* PROBLEM TO WORK ON: For the entries below, the result should be an exact transcription of the lines from the one with "Forall (fun r => 0 <= r <= 1) (map" up to and including the one with "rewrite logistic_zero. replace", and only those.

* Collected data:
####

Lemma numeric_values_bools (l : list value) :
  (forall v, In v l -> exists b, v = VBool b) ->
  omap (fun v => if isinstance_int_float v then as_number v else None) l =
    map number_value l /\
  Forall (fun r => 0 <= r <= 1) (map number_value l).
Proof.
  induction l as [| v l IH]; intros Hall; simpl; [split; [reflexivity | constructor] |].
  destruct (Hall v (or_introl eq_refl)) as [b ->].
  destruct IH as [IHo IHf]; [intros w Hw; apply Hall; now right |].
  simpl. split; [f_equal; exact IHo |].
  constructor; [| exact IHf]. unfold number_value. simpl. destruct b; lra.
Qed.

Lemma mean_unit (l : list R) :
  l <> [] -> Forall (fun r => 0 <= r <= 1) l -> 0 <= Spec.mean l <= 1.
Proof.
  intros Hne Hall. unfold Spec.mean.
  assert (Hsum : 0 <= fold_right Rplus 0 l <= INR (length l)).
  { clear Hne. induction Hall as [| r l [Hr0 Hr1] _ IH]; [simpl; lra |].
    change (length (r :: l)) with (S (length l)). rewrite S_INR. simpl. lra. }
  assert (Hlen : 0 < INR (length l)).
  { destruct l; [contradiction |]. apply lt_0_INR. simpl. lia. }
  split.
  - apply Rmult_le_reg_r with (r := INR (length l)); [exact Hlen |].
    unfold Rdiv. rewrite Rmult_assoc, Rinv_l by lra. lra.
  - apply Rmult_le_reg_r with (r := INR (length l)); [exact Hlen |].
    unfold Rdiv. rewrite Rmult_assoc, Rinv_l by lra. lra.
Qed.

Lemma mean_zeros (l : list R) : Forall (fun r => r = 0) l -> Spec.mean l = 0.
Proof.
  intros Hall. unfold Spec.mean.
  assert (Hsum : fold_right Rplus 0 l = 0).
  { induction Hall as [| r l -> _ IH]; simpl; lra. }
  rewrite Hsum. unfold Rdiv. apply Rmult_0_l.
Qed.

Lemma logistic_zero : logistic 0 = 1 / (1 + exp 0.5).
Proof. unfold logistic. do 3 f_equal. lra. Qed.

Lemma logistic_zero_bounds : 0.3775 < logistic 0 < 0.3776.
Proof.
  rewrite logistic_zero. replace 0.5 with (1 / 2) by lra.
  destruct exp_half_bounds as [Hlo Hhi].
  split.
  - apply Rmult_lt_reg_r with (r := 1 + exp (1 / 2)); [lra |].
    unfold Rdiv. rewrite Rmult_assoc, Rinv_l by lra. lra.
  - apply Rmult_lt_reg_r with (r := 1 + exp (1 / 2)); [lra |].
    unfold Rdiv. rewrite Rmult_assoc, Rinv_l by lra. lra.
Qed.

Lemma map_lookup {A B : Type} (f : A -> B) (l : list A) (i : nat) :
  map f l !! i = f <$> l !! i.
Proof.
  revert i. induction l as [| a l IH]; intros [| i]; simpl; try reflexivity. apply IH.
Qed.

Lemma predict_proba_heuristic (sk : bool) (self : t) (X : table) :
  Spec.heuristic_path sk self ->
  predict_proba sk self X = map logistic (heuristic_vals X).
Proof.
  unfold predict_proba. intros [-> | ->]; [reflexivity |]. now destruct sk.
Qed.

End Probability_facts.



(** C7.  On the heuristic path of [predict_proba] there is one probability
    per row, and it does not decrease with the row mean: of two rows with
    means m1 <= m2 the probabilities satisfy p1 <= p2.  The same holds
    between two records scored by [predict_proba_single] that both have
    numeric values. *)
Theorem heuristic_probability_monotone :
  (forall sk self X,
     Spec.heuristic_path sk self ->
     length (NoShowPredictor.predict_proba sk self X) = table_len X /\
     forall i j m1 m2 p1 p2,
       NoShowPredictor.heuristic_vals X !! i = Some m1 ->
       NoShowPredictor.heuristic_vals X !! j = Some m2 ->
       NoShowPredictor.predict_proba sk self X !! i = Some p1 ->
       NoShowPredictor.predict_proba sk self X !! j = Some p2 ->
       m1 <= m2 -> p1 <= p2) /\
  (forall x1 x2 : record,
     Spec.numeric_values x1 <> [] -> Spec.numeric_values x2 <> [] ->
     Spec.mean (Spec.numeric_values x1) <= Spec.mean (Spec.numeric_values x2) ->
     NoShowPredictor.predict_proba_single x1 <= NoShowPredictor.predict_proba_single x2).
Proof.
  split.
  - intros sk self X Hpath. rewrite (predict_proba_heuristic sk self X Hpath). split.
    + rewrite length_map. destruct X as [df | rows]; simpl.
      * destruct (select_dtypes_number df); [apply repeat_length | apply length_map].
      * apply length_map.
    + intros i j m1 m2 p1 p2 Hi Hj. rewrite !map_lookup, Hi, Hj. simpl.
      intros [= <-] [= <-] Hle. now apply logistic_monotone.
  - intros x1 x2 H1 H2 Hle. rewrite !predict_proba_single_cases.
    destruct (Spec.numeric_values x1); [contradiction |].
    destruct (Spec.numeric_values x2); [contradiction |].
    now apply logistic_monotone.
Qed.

####

* RESPONSE TO THE EXERCISE:
  Forall (fun r => 0 <= r <= 1) (map number_value l).
Proof.
  induction l as [| v l IH]; intros Hall; simpl; [split; [reflexivity | constructor] |].
  destruct (Hall v (or_introl eq_refl)) as [b ->].
  destruct IH as [IHo IHf]; [intros w Hw; apply Hall; now right |].
  simpl. split; [f_equal; exact IHo |].
  constructor; [| exact IHf]. unfold number_value. simpl. destruct b; lra.
Qed.

Lemma mean_unit (l : list R) :
  l <> [] -> Forall (fun r => 0 <= r <= 1) l -> 0 <= Spec.mean l <= 1.
Proof.
  intros Hne Hall. unfold Spec.mean.
  assert (Hsum : 0 <= fold_right Rplus 0 l <= INR (length l)).
  { clear Hne. induction Hall as [| r l [Hr0 Hr1] _ IH]; [simpl; lra |].
    change (length (r :: l)) with (S (length l)). rewrite S_INR. simpl. lra. }
  assert (Hlen : 0 < INR (length l)).
  { destruct l; [contradiction |]. apply lt_0_INR. simpl. lia. }
  split.
  - apply Rmult_le_reg_r with (r := INR (length l)); [exact Hlen |].
    unfold Rdiv. rewrite Rmult_assoc, Rinv_l by lra. lra.
  - apply Rmult_le_reg_r with (r := INR (length l)); [exact Hlen |].
    unfold Rdiv. rewrite Rmult_assoc, Rinv_l by lra. lra.
Qed.

Lemma mean_zeros (l : list R) : Forall (fun r => r = 0) l -> Spec.mean l = 0.
Proof.
  intros Hall. unfold Spec.mean.
  assert (Hsum : fold_right Rplus 0 l = 0).
  { induction Hall as [| r l -> _ IH]; simpl; lra. }
  rewrite Hsum. unfold Rdiv. apply Rmult_0_l.
Qed.

Lemma logistic_zero : logistic 0 = 1 / (1 + exp 0.5).
Proof. unfold logistic. do 3 f_equal. lra. Qed.

Lemma logistic_zero_bounds : 0.3775 < logistic 0 < 0.3776.
Proof.
  rewrite logistic_zero. replace 0.5 with (1 / 2) by lra.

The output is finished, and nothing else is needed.